» Collected data entries
(* ===== verification/GoBig.v ===== *)
(** * math/big.Rat

    [RatSetString] is [new(big.Rat).SetString(s)]: a fraction [a/b] of two
    integers, or a decimal, hexadecimal, octal or binary mantissa with an
    optional radix point, underscores between digits, and a decimal or binary
    exponent.  The scanner [nat_scan] is [nat.scan] with base 0.  A [rat] is a
    normalised numerator and positive denominator. *)

From S2P Require Import Prelude GoStrings GoNum.

Record rat : Type := mkRat { Num : Z; Denom : Z }.

(** [z.norm()] *)
Definition rat_norm (a b : Z) : rat := let g := Z.gcd a b in mkRat (a / g) (b / g).

(** What the scanner saw last: a separator, a digit, or anything else. *)
Inductive prevch : Type := PSep | PDigit | POther.

Definition alnum_val (c : ascii) : option Z :=
  let n := code c in
  if (48 <=? n) && (n <=? 57) then Some (n - 48)
  else if (97 <=? n) && (n <=? 122) then Some (n - 87)
  else if (65 <=? n) && (n <=? 90) then Some (n - 55)
  else None.

Record scan_st : Type := mkScan {
  sc_val : Z;          (* the digits so far *)
  sc_count : Z;        (* how many digits *)
  sc_dp : option Z;    (* digits before the radix point, once seen *)
  sc_prev : prevch;
  sc_inval : bool;     (* a misplaced separator was seen *)
}.

(** The digit loop: the state at the first byte that does not belong to the
    number, and the rest of the input. *)
Fixpoint scan_loop (b : Z) (fracOk : bool) (st : scan_st) (s : bytes) : scan_st * bytes :=
  match s with
  | [] => (st, [])
  | ch :: s' =>
      if Ascii.eqb ch "." && fracOk then
        scan_loop b false
          (mkScan (sc_val st) (sc_count st) (Some (sc_count st)) POther
             (sc_inval st || match sc_prev st with PSep => true | _ => false end)) s'
      else if Ascii.eqb ch "_" then
        scan_loop b fracOk
          (mkScan (sc_val st) (sc_count st) (sc_dp st) PSep
             (sc_inval st || match sc_prev st with PDigit => false | _ => true end)) s'
      else match alnum_val ch with
      | Some d =>
          if d <? b then
            scan_loop b fracOk
              (mkScan (sc_val st * b + d) (sc_count st + 1) (sc_dp st) PDigit (sc_inval st)) s'
          else (st, s)
      | None => (st, s)
      end
  end.

(** The base prefix: base, whether the prefix is the bare octal [0], the initial
    count and previous character, and the rest. *)
Definition scan_prefix (fracOk : bool) (s : bytes) : Z * bool * Z * prevch * bytes :=
  match s with
  | ch :: s' =>
      if Ascii.eqb ch "0" then
        match s' with
        | [] => (10, false, 1, PDigit, [])
        | c2 :: s'' =>
            if Ascii.eqb c2 "b" || Ascii.eqb c2 "B" then (2, false, 0, PDigit, s'')
            else if Ascii.eqb c2 "o" || Ascii.eqb c2 "O" then (8, false, 0, PDigit, s'')
            else if Ascii.eqb c2 "x" || Ascii.eqb c2 "X" then (16, false, 0, PDigit, s'')
            else if fracOk then (10, false, 1, PDigit, s')
            else (8, true, 0, PDigit, s')
        end
      else (10, false, 0, POther, s)
  | [] => (10, false, 0, POther, [])
  end.

(** [z.scan(r, 0, fracOk)]: the value, the base, the digit count (minus the
    number of fraction digits when there is a radix point), the rest. *)
Definition nat_scan (fracOk : bool) (s : bytes) : option (Z * Z * Z * bytes) :=
  let '(b, octal0, count, prev, s1) := scan_prefix fracOk s in
  let '(st, rest) := scan_loop b fracOk (mkScan 0 count None prev false) s1 in
  if sc_inval st || match sc_prev st with PSep => true | _ => false end then None
  else if sc_count st =? 0 then (if octal0 then Some (0, 10, 1, rest) else None)
  else Some (sc_val st, b,
             match sc_dp st with Some dp => dp - sc_count st | None => sc_count st end, rest).

(** [scanSign]: fails on empty input. *)
Definition scan_sign (s : bytes) : option (bool * bytes) :=
  match s with
  | [] => None
  | c :: s' => if Ascii.eqb c "-" then Some (true, s')
               else if Ascii.eqb c "+" then Some (false, s') else Some (false, s)
  end.

(** [new(big.Int).SetString(s, 0)] *)
Definition BigSetString0 (s : bytes) : option Z :=
  match scan_sign s with
  | None => None
  | Some (neg, s1) =>
      match nat_scan false s1 with
      | Some (v, _, _, []) => Some (if neg then - v else v)
      | _ => None
      end
  end.

(** The digits of an exponent: digits, whether the separators are well placed. *)
Fixpoint exp_loop (prev : prevch) (inval : bool) (acc : bytes) (s : bytes) : bytes * prevch * bool * bytes :=
  match s with
  | ch :: s' =>
      if is_digit ch then exp_loop PDigit inval (acc ++ [ch]) s'
      else if Ascii.eqb ch "_" then
        exp_loop PSep (inval || match prev with PDigit => false | _ => true end) acc s'
      else (acc, prev, inval, s)
  | [] => (acc, prev, inval, [])
  end.

(** [scanExponent(r, true, true)]: exponent, its base, the rest. *)
Definition scan_exponent (s : bytes) : option (Z * Z * bytes) :=
  let with_base (base : Z) (s : bytes) :=
    let '(sgn, s1) :=
      match s with
      | c :: s' => if Ascii.eqb c "-" then (["-"%char], s')
                   else if Ascii.eqb c "+" then ([], s') else ([], s)
      | [] => ([], s)
      end in
    let '(ds, prev, inval, rest) := exp_loop POther false [] s1 in
    match ds with
    | [] => None
    | _ => match ParseInt (str (sgn ++ ds)) with
           | Err _ => None
           | Ok e => if inval || match prev with PSep => true | _ => false end then None
                     else Some (e, base, rest)
           end
    end in
  match s with
  | [] => Some (0, 10, [])
  | c :: s' =>
      if Ascii.eqb c "e" || Ascii.eqb c "E" then with_base 10 s'
      else if Ascii.eqb c "p" || Ascii.eqb c "P" then with_base 2 s'
      else Some (0, 10, s)
  end.

(** The powers of five and two of a mantissa with [fcount] and exponent. *)
Definition rat_exps (base fcount exp ebase : Z) : Z * Z :=
  let '(exp2, exp5) :=
    if fcount <? 0 then
      (if base =? 10 then (fcount, fcount)
       else if base =? 2 then (fcount, 0)
       else if base =? 8 then (fcount * 3, 0)
       else (fcount * 4, 0))
    else (0, 0) in
  if ebase =? 10 then (exp2 + exp, exp5 + exp) else (exp2 + exp, exp5).

Definition rat_scale (neg : bool) (m exp2 exp5 : Z) : option rat :=
  if 1000000 <? Z.abs exp5 then None
  else if (exp2 <? - 10000000) || (10000000 <? exp2) then None
  else
    let a := m * 5 ^ Z.max 0 exp5 * 2 ^ Z.max 0 exp2 in
    let b := 5 ^ Z.max 0 (- exp5) * 2 ^ Z.max 0 (- exp2) in
    Some (rat_norm (if neg then - a else a) b).

(** [new(big.Rat).SetString(s)] *)
Definition RatSetString (s : string) : option rat :=
  match cut_l "/" (chars s) with
  | (a, Some b) =>
      match BigSetString0 a with
      | None => None
      | Some n =>
          match nat_scan false b with
          | Some (d, _, _, []) => if d =? 0 then None else Some (rat_norm n d)
          | _ => None
          end
      end
  | (l, None) =>
      match scan_sign l with
      | None => None
      | Some (neg, s1) =>
          match nat_scan true s1 with
          | None => None
          | Some (m, base, fcount, s2) =>
              match scan_exponent s2 with
              | Some (exp, ebase, []) =>
                  if m =? 0 then Some (mkRat 0 1)
                  else let '(exp2, exp5) := rat_exps base fcount exp ebase in rat_scale neg m exp2 exp5
              | _ => None
              end
          end
      end
  end.

(** ** Operations on rationals *)

Definition rat_frac (a b : Z) : rat := rat_norm a b.
Definition rat_mul (x y : rat) : rat := rat_norm (Num x * Num y) (Denom x * Denom y).

(** ** Decimal numbers *)

Definition rat_ok (r : rat) : Prop := 0 < Denom r /\ Z.gcd (Num r) (Denom r) = 1.

(** [r] is the number [n/d]. *)
Definition rat_is (r : rat) (n d : Z) : Prop := Num r * d = n * Denom r.

(** The normal form, by the cofactors of the greatest common divisor. *)
Lemma rat_norm_cofactors a b :
  0 < b -> exists p q g, 0 < g /\ 0 < q /\ a = p * g /\ b = q * g /\ rat_norm a b = mkRat p q.
Proof.
  intros Hb. pose proof (Z.gcd_nonneg a b). assert (Z.gcd a b <> 0) by (rewrite Z.gcd_eq_0; lia).
  destruct (Z.gcd_divide_r a b) as [q Hq], (Z.gcd_divide_l a b) as [p Hp].
  exists p, q, (Z.gcd a b). split_and!; [lia|apply (Z.mul_pos_cancel_r q (Z.gcd a b)); lia|done|done|]. unfold rat_norm. cbv zeta.
  set (g := Z.gcd a b) in *. f_equal; [rewrite Hp|rewrite Hq]; by rewrite Z.div_mul.
Qed.

Lemma rat_norm_ok a b : 0 < b -> rat_ok (rat_norm a b).
Proof.
  intros Hb. split.
  - destruct (rat_norm_cofactors a b Hb) as (p & q & g & ? & ? & ? & ? & ->). done.
  - unfold rat_norm. cbn [Num Denom]. apply Z.gcd_div_gcd; [|done]. rewrite Z.gcd_eq_0. lia.
Qed.

Lemma rat_norm_is a b : 0 < b -> rat_is (rat_norm a b) a b.
Proof.
  intros Hb. destruct (rat_norm_cofactors a b Hb) as (p & q & g & ? & ? & Ea & Eb & ->).
  unfold rat_is. cbn [Num Denom]. subst. lia.
Qed.

Lemma rat_mul_ok x y : rat_ok x -> rat_ok y -> rat_ok (rat_mul x y).
Proof. intros [] []. apply rat_norm_ok. nia. Qed.

(** Truncated division of a scaled numerator does not see the normalisation. *)
Lemma rat_is_quot r n d k :
  0 < Denom r -> 0 < d -> rat_is r n d -> Z.quot (Num r * k) (Denom r) = Z.quot (n * k) d.
Proof.
  unfold rat_is. intros Hr Hd E.
  rewrite <- (Z.quot_mul_cancel_r (Num r * k) (Denom r) d), <- (Z.quot_mul_cancel_r (n * k) d (Denom r)) by lia.
  f_equal; [|lia]. replace (Num r * k * d) with (Num r * d * k) by lia. rewrite E. lia.
Qed.

Lemma digit_alnum c : is_digit c = true -> alnum_val c = digit_val c /\ Ascii.eqb c "_" = false /\ Ascii.eqb c "." = false.
Proof.
  intros (d & Hd & ->)%is_digit_ex. assert (0 <= d <= 9) as Hd' by done. rewrite digit_val_char by done.
  unfold digit_char. assert (d = 0 \/ d = 1 \/ d = 2 \/ d = 3 \/ d = 4 \/ d = 5 \/ d = 6 \/ d = 7 \/ d = 8 \/ d = 9)
    as Hc by lia. by repeat destruct Hc as [->|Hc]; [..|subst].
Qed.

Lemma scan_loop_digits l : forall st fr v rest,
  Forall (fun c => is_digit c = true) l -> parse_digits_acc (sc_val st) l = Some v ->
  scan_loop 10 fr st (l ++ rest)
  = scan_loop 10 fr (mkScan v (sc_count st + Z.of_nat (List.length l)) (sc_dp st)
                       (match l with [] => sc_prev st | _ => PDigit end) (sc_inval st)) rest.
Proof.
  induction l as [|c l IH]; intros st fr v rest Hl Hv.
  - cbn in Hv. simplify_eq. cbn [app List.length]. rewrite Z.add_0_r. by destruct st.
  - apply Forall_cons in Hl as [Hc Hl]. destruct (digit_alnum c Hc) as (Ea & Eu & Ep).
    cbn [app scan_loop]. rewrite Ep, Eu, Ea. cbn [andb].
    cbn [parse_digits_acc] in Hv. pose proof (is_digit_ex c Hc) as (d & Hd & ->).
    rewrite digit_val_char in Hv |- * by done. rewrite (proj2 (Z.ltb_lt d 10)) by lia.
    rewrite (IH (mkScan (sc_val st * 10 + d) (sc_count st + 1) (sc_dp st) PDigit (sc_inval st)) fr v rest Hl Hv).
    cbn [sc_count sc_dp sc_inval sc_prev List.length]. rewrite Nat2Z.inj_succ. do 2 f_equal; [lia|by destruct l].
Qed.

(** A leading zero that starts no base prefix is a digit like the others. *)
Lemma scan_prefix_decimal c l :
  is_digit c = true ->
  match l with c2 :: _ => is_digit c2 || Ascii.eqb c2 "." | [] => true end = true ->
  exists cnt prev s1, scan_prefix true (c :: l) = (10, false, cnt, prev, s1)
  /\ scan_loop 10 true (mkScan 0 cnt None prev false) s1
     = scan_loop 10 true (mkScan 0 0 None POther false) (c :: l).
Proof.
  intros Hc Hl. cbn [scan_prefix]. destruct (Ascii.eqb_spec c "0") as [->|_].
  - destruct l as [|c2 l]; [by eexists _, _, _|].
    assert (forall x, is_digit x || Ascii.eqb x "." = false -> Ascii.eqb c2 x = false) as Hx.
    { intros x Hx. destruct (Ascii.eqb_spec c2 x); [subst|done]. congruence. }
    rewrite !Hx by reflexivity. by eexists _, _, _.
  - by eexists _, _, _.
Qed.

Lemma nat_scan_decimal i f m :
  i <> [] -> Forall (fun c => is_digit c = true) i -> Forall (fun c => is_digit c = true) f ->
  parse_digits (i ++ f) = Some m ->
  nat_scan true (i ++ "."%char :: f) = Some (m, 10, - Z.of_nat (List.length f), []).
Proof.
  intros Hne Hi Hf Hm. destruct i as [|c i]; [done|]. unfold nat_scan.
  destruct (scan_prefix_decimal c (i ++ "."%char :: f)) as (cnt & prev & s1 & E1 & E2).
  { by apply Forall_cons in Hi as [? _]. }
  { destruct i as [|c2 i]; [done|]. cbn [app].
    apply Forall_cons in Hi as [_ Hi]. apply Forall_cons in Hi as [-> _]. done. }
  change ((c :: i) ++ "."%char :: f) with (c :: i ++ "."%char :: f).
  rewrite E1. cbv iota beta. rewrite E2. change (c :: i ++ "."%char :: f) with ((c :: i) ++ "."%char :: f).
  unfold parse_digits in Hm. rewrite parse_digits_acc_app in Hm.
  destruct (parse_digits_acc 0 (c :: i)) as [v|] eqn:Ev; [|done].
  rewrite (scan_loop_digits (c :: i) _ true v) by done.
  cbn [scan_loop Ascii.eqb Bool.eqb andb sc_inval sc_val sc_count sc_dp sc_prev orb].
  rewrite <- (app_nil_r f). rewrite (scan_loop_digits f _ false m) by done.
  cbn [scan_loop sc_inval sc_val sc_count sc_dp sc_prev]. rewrite app_nil_r.
  rewrite (proj2 (Z.eqb_neq _ 0)) by (cbn [List.length]; lia).
  replace (match match f with [] => POther | _ => PDigit end with PSep => true | _ => false end) with false
    by (by destruct f). cbn [orb]. repeat f_equal. lia.
Qed.

Lemma pow_10_split k : 0 <= k -> 10 ^ k = 5 ^ k * 2 ^ k.
Proof. intros H. by rewrite <- Z.pow_mul_l. Qed.

Lemma rat_scale_decimal m (k : nat) :
  (Z.of_nat k <= 1000000) ->
  rat_scale false m (- Z.of_nat k) (- Z.of_nat k) = Some (rat_norm m (10 ^ Z.of_nat k)).
Proof.
  intros Hk. unfold rat_scale. rewrite (proj2 (Z.ltb_ge _ _)) by lia.
  rewrite (proj2 (Z.ltb_ge _ _)), (proj2 (Z.ltb_ge _ (- Z.of_nat k))) by lia. cbn [orb].
  rewrite !Z.max_l, !Z.max_r, Z.opp_involutive by lia.
  rewrite !Z.pow_0_r, !Z.mul_1_r. by rewrite pow_10_split by lia.
Qed.

Lemma scan_sign_digit c l : is_digit c = true -> scan_sign (c :: l) = Some (false, c :: l).
Proof.
  intros Hc. cbn [scan_sign].
  by rewrite !(digit_neq c) by done.
Qed.

(** A decimal number, with a fraction part that may be empty, is read exactly. *)
Lemma RatSetString_decimal i f m :
  i <> [] -> Forall (fun c => is_digit c = true) i -> Forall (fun c => is_digit c = true) f ->
  parse_digits (i ++ f) = Some m -> Z.of_nat (List.length f) <= 1000000 ->
  RatSetString (str (i ++ "."%char :: f)) = Some (rat_norm m (10 ^ Z.of_nat (List.length f))).
Proof.
  intros Hne Hi Hf Hm Hk. unfold RatSetString. rewrite chars_str, cut_l_notin.
  2: { rewrite elem_of_app, elem_of_cons. intros [H|[H|H]]; [|done|].
       - by apply (not_elem_digits "/" i) in H.
       - by apply (not_elem_digits "/" f) in H. }
  pose proof (nat_scan_decimal i f m Hne Hi Hf Hm) as Hn.
  destruct i as [|c i]; [done|]. apply Forall_cons in Hi as [Hc Hi].
  change ((c :: i) ++ "."%char :: f) with (c :: i ++ "."%char :: f) in Hn |- *.
  rewrite scan_sign_digit by done. rewrite Hn. cbn [scan_exponent].
  destruct (Z.eqb_spec m 0) as [->|_].
  - unfold rat_norm. rewrite Z.gcd_0_l, Z.div_0_l by (pose proof (Z.pow_pos_nonneg 10 (Z.of_nat (List.length f))); lia).
    rewrite Z.abs_eq, Z.div_same by (pose proof (Z.pow_pos_nonneg 10 (Z.of_nat (List.length f))); lia). done.
  - unfold rat_exps. cbn [Z.eqb Pos.eqb]. rewrite <- (rat_scale_decimal m) by done.
    destruct (Z.ltb_spec (- Z.of_nat (List.length f)) 0); rewrite ?Z.add_0_r; [done|].
    replace (Z.of_nat (List.length f)) with 0 by lia. done.
Qed.
(* ===== verification/Units.v ===== *)
(** * Human amounts to quantums and subticks (units/units.go, units/market_order.go)

    The scaling [lib.BigIntMulPow10] and the quote resolution come from the
    chain's library, so they are parameters ([DydxLib]) with their documented
    meaning ([DydxLibLaws]): [val * 10^exponent], rounded down when the exponent
    is negative and [roundUp] is off.  Exponents are 32-bit integers and wrap. *)

From S2P Require Import Prelude GoStrings GoNum GoBig Markets.

Class DydxLib : Type := {
  BigIntMulPow10 : Z -> Z -> bool -> Z;
  QuoteCurrencyAtomicResolution : Z;
}.

Class DydxLibLaws (DL : DydxLib) : Prop := {
  pow10_up : forall v e r, 0 <= e -> BigIntMulPow10 v e r = v * 10 ^ e;
  pow10_down : forall v e, e < 0 -> BigIntMulPow10 v e false = v / 10 ^ (- e);
  quote_resolution : QuoteCurrencyAtomicResolution = -6;
}.

(** [result.Sign() < 0 || !result.IsUint64()] *)
Definition out_of_u64 (z : Z) : bool := (z <? 0) || negb (is_u64 z).

Section Units.
Context {DL : DydxLib}.

Definition SizeToQuantums (humanSize : string) (meta : MarketMeta) : result Z :=
  match RatSetString humanSize with
  | None => Err (Errorf "invalid size %q" [FStr humanSize])
  | Some rat =>
      let result := BigIntMulPow10 (Num rat) (i32 (- mm_AtomicResolution meta)) false in
      let result := Z.quot result (Denom rat) in
      if out_of_u64 result then
        Err (Errorf "size %q out of uint64 range after conversion" [FStr humanSize])
      else if (0 <? mm_StepBaseQuantums meta) && negb (result mod mm_StepBaseQuantums meta =? 0) then
        Err (Errorf "size %q (%d quantums) is not a multiple of StepBaseQuantums (%d)"
               [FStr humanSize; FInt result; FInt (mm_StepBaseQuantums meta)])
      else Ok result
  end.

(** [-meta.QuantumConversionExponent + meta.AtomicResolution - lib.QuoteCurrencyAtomicResolution] *)
Definition price_exponent (meta : MarketMeta) : Z :=
  i32 (i32 (i32 (- mm_QuantumConversionExponent meta) + mm_AtomicResolution meta)
       - QuoteCurrencyAtomicResolution).

Definition PriceToSubticks (humanPrice : string) (meta : MarketMeta) : result Z :=
  match RatSetString humanPrice with
  | None => Err (Errorf "invalid price %q" [FStr humanPrice])
  | Some rat =>
      let result := BigIntMulPow10 (Num rat) (price_exponent meta) false in
      let result := Z.quot result (Denom rat) in
      if out_of_u64 result then
        Err (Errorf "price %q out of uint64 range after conversion" [FStr humanPrice])
      else if (0 <? mm_SubticksPerTick meta) && negb (result mod mm_SubticksPerTick meta =? 0) then
        Err (Errorf "price %q (%d subticks) is not a multiple of SubticksPerTick (%d)"
               [FStr humanPrice; FInt result; FInt (mm_SubticksPerTick meta)])
      else Ok result
  end.

Definition bpsDenom : Z := 10000.

(** The slippage factor of a market order. *)
Definition slippage_factor (side : string) (slippageBps : Z) : result rat :=
  if String.eqb side "BUY" then Ok (rat_frac (bpsDenom + slippageBps) bpsDenom)
  else if bpsDenom <=? slippageBps then
    Err (Errorf "slippage_bps %d would push worst price negative for SELL" [FInt slippageBps])
  else Ok (rat_frac (bpsDenom - slippageBps) bpsDenom).

(** Down to a multiple of the tick for a buy, up for a sell; [+=] wraps. *)
Definition snap (side : string) (tick subticks : Z) : Z :=
  if 0 <? tick then
    (if String.eqb side "BUY" then subticks / tick * tick
     else
       let rem := subticks mod tick in
       if negb (rem =? 0) then u64 (subticks + (tick - rem)) else subticks)
  else subticks.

» Try it
Every line of the records containing the word "range" must appear in the answer.

» Exercise output
        Err (Errorf "size %q out of uint64 range after conversion" [FStr humanSize])
        Err (Errorf "price %q out of uint64 range after conversion" [FStr humanPrice])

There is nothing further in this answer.